**WHAT YOU HAVE TO DO**:
Reproduce the opening lines of the records exactly, please, stopping after the line that contains "hook_on_reward_quiet : forall".

(Collected data entries)
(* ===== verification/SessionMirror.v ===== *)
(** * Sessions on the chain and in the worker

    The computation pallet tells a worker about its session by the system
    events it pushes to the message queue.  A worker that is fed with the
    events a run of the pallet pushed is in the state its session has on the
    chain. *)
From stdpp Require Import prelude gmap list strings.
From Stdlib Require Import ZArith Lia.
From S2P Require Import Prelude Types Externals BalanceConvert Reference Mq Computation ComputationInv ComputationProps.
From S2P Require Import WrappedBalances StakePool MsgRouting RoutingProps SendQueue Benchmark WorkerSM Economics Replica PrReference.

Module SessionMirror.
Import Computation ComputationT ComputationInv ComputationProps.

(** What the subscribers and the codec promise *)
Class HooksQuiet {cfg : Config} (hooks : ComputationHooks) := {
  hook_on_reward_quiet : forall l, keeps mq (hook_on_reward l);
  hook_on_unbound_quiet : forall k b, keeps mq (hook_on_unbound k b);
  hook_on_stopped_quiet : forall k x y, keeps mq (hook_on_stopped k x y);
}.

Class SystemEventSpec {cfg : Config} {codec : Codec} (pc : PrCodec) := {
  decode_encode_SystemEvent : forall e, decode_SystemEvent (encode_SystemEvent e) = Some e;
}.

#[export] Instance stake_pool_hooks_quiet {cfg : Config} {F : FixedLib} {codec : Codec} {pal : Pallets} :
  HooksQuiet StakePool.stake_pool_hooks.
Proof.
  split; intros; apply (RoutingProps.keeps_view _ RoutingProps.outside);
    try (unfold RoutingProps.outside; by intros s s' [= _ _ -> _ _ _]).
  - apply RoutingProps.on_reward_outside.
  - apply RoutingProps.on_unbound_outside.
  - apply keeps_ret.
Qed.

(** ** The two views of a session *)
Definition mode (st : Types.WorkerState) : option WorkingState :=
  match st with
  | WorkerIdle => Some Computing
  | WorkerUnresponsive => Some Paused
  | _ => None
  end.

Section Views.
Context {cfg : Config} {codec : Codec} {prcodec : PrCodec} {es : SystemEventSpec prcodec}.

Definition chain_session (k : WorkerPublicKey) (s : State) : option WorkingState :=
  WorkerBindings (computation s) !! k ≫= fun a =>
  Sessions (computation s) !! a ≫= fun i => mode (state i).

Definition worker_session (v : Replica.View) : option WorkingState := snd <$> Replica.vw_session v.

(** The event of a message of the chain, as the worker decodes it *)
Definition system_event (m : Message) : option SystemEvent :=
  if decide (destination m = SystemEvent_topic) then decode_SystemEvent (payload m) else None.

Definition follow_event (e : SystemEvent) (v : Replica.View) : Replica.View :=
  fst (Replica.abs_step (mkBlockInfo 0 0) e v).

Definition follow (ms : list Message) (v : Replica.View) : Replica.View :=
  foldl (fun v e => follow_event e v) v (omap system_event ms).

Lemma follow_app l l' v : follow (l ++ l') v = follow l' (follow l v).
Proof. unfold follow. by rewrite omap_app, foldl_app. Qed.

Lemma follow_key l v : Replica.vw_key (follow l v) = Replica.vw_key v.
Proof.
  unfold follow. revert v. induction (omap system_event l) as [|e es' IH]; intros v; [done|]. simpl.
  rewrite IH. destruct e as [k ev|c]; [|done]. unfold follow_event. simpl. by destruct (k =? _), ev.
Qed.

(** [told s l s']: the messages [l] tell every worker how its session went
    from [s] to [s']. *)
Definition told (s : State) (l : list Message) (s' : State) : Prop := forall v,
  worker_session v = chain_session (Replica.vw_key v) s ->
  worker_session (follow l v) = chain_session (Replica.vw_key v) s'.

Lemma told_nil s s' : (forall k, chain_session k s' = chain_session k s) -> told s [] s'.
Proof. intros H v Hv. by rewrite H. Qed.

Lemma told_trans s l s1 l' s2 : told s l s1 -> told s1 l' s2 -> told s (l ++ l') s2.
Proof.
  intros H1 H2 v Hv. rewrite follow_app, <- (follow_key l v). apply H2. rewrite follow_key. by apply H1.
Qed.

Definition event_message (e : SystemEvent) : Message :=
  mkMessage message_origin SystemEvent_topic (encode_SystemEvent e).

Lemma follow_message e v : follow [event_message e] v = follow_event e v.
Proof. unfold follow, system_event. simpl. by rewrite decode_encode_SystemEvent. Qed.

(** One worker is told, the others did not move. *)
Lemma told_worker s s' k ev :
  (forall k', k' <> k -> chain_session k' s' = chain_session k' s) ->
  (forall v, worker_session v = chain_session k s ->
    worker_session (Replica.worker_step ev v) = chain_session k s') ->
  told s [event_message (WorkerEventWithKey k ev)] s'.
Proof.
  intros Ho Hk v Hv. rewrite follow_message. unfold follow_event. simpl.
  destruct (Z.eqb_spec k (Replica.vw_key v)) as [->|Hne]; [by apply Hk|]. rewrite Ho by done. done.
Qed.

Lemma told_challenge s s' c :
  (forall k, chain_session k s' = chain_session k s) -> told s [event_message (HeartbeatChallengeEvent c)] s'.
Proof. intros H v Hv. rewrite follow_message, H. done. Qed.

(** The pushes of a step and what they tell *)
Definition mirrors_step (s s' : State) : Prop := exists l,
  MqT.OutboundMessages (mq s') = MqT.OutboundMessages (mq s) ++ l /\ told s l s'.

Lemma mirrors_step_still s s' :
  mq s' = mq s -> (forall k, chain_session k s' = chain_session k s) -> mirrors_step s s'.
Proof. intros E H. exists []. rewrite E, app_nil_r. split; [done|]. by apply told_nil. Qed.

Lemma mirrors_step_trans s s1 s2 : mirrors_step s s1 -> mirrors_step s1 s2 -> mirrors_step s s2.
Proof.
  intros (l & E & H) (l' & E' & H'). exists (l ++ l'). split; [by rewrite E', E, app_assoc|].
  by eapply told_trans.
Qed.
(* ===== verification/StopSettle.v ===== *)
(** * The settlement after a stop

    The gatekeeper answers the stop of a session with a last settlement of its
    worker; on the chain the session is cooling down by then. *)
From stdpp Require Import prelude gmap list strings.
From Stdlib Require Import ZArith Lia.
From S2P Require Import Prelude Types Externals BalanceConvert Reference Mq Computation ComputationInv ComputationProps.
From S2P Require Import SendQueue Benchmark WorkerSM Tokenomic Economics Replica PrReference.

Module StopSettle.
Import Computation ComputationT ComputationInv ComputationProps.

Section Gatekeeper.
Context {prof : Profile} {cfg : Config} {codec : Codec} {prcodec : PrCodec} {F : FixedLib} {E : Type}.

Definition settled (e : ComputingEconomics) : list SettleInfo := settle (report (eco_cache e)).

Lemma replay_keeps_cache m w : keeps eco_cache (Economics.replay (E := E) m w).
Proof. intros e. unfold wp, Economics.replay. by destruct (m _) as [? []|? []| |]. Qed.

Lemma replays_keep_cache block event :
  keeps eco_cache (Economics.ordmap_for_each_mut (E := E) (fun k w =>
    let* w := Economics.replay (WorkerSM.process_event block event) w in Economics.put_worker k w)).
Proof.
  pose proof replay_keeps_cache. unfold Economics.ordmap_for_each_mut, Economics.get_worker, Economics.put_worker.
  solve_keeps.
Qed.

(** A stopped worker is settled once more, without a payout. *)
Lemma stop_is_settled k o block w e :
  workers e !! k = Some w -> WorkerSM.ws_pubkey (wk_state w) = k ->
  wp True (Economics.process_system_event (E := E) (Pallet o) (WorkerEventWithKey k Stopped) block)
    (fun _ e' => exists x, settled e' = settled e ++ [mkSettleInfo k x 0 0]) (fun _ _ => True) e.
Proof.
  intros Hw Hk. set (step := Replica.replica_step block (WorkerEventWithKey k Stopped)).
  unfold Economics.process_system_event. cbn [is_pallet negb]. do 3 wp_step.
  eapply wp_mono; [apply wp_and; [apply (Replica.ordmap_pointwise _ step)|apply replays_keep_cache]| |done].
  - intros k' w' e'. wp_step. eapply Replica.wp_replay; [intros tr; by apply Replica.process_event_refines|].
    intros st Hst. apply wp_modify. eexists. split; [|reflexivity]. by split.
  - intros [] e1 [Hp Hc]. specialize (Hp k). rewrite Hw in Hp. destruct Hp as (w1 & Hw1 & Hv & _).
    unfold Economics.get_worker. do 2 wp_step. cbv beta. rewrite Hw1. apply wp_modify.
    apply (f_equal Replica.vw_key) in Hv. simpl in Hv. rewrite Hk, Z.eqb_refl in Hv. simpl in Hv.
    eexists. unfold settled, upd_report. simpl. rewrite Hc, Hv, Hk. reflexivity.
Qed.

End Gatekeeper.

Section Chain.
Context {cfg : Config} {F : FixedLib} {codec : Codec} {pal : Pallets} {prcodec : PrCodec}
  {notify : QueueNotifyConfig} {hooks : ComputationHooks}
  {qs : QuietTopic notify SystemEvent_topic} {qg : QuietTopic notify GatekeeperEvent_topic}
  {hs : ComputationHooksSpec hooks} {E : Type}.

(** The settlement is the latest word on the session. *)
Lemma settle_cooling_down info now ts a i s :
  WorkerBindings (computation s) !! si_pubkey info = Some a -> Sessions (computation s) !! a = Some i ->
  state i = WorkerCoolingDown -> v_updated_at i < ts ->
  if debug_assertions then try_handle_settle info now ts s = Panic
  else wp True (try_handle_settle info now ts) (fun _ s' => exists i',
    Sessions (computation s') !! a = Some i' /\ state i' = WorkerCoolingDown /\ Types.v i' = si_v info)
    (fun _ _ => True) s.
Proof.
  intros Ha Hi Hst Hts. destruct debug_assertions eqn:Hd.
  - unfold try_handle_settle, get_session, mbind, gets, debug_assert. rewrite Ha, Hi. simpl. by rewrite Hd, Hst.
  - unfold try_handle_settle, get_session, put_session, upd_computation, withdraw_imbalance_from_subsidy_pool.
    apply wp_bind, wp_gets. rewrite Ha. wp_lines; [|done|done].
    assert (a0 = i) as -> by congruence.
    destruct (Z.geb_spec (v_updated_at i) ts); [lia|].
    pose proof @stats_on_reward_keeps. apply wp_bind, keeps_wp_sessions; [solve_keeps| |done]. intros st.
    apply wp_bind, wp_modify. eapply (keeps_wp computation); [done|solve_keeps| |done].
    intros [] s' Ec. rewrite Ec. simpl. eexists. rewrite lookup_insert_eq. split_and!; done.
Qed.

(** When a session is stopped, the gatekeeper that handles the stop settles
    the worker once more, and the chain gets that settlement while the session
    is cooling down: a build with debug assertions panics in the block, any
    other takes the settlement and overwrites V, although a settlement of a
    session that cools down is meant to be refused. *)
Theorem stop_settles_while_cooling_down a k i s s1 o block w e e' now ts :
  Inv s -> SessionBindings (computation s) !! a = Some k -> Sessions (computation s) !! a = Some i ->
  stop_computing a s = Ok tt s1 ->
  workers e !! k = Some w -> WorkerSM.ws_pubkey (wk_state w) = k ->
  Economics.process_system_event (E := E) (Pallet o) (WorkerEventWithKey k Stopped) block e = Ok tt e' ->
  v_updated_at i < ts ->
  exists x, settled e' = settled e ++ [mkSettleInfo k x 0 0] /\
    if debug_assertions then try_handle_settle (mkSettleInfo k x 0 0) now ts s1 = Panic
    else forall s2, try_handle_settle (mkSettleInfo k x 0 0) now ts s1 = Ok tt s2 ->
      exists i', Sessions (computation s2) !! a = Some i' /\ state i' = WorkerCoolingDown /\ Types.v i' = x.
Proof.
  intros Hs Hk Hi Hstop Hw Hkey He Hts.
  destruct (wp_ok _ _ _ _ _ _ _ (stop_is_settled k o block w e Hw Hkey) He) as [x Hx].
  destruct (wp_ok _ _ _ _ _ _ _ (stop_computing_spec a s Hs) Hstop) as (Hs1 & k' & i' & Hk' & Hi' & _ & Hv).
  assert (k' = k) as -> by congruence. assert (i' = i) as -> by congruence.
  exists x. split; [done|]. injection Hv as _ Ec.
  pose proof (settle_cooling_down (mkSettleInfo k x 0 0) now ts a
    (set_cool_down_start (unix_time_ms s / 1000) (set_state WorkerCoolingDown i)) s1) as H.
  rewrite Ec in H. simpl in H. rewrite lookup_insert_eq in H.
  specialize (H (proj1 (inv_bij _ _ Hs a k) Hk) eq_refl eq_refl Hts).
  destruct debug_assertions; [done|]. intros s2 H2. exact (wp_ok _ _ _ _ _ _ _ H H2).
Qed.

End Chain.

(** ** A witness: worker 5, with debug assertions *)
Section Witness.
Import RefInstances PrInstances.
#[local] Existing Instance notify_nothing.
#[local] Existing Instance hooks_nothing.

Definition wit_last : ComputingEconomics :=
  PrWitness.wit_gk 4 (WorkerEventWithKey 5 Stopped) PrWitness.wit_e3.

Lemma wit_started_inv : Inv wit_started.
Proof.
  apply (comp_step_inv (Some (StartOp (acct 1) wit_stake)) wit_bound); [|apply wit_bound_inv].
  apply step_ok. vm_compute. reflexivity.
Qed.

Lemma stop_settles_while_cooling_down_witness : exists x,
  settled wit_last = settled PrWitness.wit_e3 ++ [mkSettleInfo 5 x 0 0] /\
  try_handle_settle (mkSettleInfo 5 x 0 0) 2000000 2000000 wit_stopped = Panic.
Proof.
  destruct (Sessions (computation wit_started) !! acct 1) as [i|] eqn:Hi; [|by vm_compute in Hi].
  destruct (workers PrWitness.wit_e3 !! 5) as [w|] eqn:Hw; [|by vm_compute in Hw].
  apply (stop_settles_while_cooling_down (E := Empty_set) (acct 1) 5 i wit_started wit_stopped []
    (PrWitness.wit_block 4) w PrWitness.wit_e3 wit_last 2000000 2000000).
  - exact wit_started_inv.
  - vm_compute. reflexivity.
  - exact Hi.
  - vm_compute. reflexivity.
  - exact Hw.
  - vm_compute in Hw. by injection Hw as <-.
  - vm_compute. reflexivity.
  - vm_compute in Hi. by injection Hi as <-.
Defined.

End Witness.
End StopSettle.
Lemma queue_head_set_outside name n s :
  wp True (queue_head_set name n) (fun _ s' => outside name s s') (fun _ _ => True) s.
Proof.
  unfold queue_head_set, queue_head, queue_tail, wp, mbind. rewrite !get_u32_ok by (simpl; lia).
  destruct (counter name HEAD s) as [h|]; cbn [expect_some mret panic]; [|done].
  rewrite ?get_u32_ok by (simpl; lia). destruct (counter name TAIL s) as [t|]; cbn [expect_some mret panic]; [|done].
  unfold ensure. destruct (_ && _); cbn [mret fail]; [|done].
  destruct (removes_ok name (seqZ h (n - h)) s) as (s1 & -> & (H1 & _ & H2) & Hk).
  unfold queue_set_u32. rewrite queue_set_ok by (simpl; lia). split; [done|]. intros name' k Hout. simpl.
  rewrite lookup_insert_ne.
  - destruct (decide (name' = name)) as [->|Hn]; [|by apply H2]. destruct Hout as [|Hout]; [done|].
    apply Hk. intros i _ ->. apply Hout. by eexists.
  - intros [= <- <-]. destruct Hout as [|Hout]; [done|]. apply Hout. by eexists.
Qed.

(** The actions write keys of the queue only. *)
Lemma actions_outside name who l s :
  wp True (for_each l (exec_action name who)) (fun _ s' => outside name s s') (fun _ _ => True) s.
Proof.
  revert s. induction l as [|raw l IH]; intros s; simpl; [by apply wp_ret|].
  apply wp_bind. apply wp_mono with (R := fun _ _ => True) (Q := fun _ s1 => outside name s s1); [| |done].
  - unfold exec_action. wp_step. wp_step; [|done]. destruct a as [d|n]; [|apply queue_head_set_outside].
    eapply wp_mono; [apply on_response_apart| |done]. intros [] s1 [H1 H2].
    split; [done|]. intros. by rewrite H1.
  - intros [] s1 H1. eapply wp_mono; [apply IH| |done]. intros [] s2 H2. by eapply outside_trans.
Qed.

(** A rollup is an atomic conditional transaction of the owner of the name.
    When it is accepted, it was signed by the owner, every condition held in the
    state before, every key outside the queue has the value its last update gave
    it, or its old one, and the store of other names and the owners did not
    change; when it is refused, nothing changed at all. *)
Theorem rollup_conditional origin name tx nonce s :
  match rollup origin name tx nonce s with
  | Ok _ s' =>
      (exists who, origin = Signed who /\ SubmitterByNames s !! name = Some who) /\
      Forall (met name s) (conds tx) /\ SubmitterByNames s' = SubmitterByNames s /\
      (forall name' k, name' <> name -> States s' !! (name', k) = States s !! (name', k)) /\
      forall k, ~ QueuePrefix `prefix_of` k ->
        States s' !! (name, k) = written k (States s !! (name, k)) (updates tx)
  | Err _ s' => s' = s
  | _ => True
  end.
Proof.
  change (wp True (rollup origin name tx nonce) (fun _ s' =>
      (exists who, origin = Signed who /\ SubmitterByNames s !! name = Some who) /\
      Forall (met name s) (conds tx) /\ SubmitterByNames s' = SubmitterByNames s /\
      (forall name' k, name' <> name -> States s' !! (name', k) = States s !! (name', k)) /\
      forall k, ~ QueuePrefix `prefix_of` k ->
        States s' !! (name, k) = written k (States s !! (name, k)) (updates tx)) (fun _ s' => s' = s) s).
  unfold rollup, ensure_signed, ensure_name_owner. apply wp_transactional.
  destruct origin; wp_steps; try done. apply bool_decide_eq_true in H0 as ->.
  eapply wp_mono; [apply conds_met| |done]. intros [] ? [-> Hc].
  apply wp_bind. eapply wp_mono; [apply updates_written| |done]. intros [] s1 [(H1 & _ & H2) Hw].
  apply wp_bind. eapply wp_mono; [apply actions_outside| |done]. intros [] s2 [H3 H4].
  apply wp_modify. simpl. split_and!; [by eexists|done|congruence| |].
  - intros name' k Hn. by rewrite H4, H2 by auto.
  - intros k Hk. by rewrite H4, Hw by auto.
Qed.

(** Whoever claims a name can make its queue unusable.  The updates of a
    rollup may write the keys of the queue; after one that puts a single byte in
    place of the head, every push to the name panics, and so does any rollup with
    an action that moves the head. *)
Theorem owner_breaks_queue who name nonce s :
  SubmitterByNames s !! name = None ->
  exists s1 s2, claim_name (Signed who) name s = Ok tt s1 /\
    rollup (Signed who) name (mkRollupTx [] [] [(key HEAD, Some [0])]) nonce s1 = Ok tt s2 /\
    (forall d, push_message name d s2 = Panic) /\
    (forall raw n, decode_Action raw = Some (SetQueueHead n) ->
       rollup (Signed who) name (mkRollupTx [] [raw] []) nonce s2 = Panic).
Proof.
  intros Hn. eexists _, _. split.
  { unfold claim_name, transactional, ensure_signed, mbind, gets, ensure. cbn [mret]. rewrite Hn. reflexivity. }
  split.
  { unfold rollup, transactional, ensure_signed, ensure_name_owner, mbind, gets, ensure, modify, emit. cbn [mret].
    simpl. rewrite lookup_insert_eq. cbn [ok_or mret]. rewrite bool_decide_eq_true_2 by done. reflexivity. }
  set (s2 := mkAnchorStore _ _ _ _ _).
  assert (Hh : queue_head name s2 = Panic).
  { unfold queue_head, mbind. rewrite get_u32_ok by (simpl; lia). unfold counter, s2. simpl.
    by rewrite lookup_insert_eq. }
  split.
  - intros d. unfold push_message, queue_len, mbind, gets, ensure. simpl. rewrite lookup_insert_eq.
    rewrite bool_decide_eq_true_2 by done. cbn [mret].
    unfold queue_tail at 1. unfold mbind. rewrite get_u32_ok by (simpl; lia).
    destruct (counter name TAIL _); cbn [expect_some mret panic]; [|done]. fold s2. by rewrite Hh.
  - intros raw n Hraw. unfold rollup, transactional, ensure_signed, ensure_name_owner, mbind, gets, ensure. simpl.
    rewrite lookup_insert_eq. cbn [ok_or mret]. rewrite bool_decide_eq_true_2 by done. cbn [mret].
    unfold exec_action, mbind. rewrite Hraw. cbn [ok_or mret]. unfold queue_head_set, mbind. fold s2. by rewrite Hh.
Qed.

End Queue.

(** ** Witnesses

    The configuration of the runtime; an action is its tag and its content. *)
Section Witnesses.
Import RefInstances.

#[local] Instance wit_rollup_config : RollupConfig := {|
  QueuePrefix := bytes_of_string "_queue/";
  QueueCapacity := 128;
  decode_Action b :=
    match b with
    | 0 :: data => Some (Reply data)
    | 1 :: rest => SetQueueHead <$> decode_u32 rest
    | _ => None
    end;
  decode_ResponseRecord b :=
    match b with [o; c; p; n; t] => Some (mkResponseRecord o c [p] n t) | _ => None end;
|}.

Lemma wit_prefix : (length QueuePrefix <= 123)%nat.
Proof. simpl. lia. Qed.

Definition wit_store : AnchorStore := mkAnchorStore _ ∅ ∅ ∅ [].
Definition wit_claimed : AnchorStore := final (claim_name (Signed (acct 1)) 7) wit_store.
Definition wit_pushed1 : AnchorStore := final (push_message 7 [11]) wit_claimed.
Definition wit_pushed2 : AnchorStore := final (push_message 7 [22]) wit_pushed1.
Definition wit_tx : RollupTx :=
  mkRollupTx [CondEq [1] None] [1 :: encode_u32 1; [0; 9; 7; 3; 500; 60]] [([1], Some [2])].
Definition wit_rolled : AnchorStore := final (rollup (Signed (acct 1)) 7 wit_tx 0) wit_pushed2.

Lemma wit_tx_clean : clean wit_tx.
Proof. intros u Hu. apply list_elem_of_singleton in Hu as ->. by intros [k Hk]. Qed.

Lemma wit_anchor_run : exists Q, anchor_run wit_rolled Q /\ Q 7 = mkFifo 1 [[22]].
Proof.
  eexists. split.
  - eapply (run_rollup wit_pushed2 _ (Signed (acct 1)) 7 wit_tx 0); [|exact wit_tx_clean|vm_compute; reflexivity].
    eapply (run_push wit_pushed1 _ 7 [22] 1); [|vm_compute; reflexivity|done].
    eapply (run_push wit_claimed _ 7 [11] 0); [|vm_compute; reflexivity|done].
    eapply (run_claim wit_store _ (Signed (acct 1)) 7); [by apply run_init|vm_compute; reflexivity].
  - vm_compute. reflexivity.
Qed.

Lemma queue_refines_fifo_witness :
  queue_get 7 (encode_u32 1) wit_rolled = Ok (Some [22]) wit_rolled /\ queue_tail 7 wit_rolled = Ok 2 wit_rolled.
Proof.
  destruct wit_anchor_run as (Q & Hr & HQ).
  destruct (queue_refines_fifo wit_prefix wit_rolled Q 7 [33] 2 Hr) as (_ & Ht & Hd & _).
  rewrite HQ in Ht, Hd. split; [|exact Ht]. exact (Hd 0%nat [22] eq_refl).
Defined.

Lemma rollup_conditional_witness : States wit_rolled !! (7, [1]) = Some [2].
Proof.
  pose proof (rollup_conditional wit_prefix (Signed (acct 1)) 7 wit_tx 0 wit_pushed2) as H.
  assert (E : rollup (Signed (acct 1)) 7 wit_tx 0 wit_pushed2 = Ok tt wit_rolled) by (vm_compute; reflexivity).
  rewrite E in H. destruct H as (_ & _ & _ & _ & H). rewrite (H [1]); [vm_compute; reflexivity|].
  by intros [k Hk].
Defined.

**ANSWER FOR THE TASK**:
(* ===== verification/SessionMirror.v ===== *)
(** * Sessions on the chain and in the worker

    The computation pallet tells a worker about its session by the system
    events it pushes to the message queue.  A worker that is fed with the
    events a run of the pallet pushed is in the state its session has on the
    chain. *)
From stdpp Require Import prelude gmap list strings.
From Stdlib Require Import ZArith Lia.
From S2P Require Import Prelude Types Externals BalanceConvert Reference Mq Computation ComputationInv ComputationProps.
From S2P Require Import WrappedBalances StakePool MsgRouting RoutingProps SendQueue Benchmark WorkerSM Economics Replica PrReference.

Module SessionMirror.
Import Computation ComputationT ComputationInv ComputationProps.

(** What the subscribers and the codec promise *)
Class HooksQuiet {cfg : Config} (hooks : ComputationHooks) := {
  hook_on_reward_quiet : forall l, keeps mq (hook_on_reward l);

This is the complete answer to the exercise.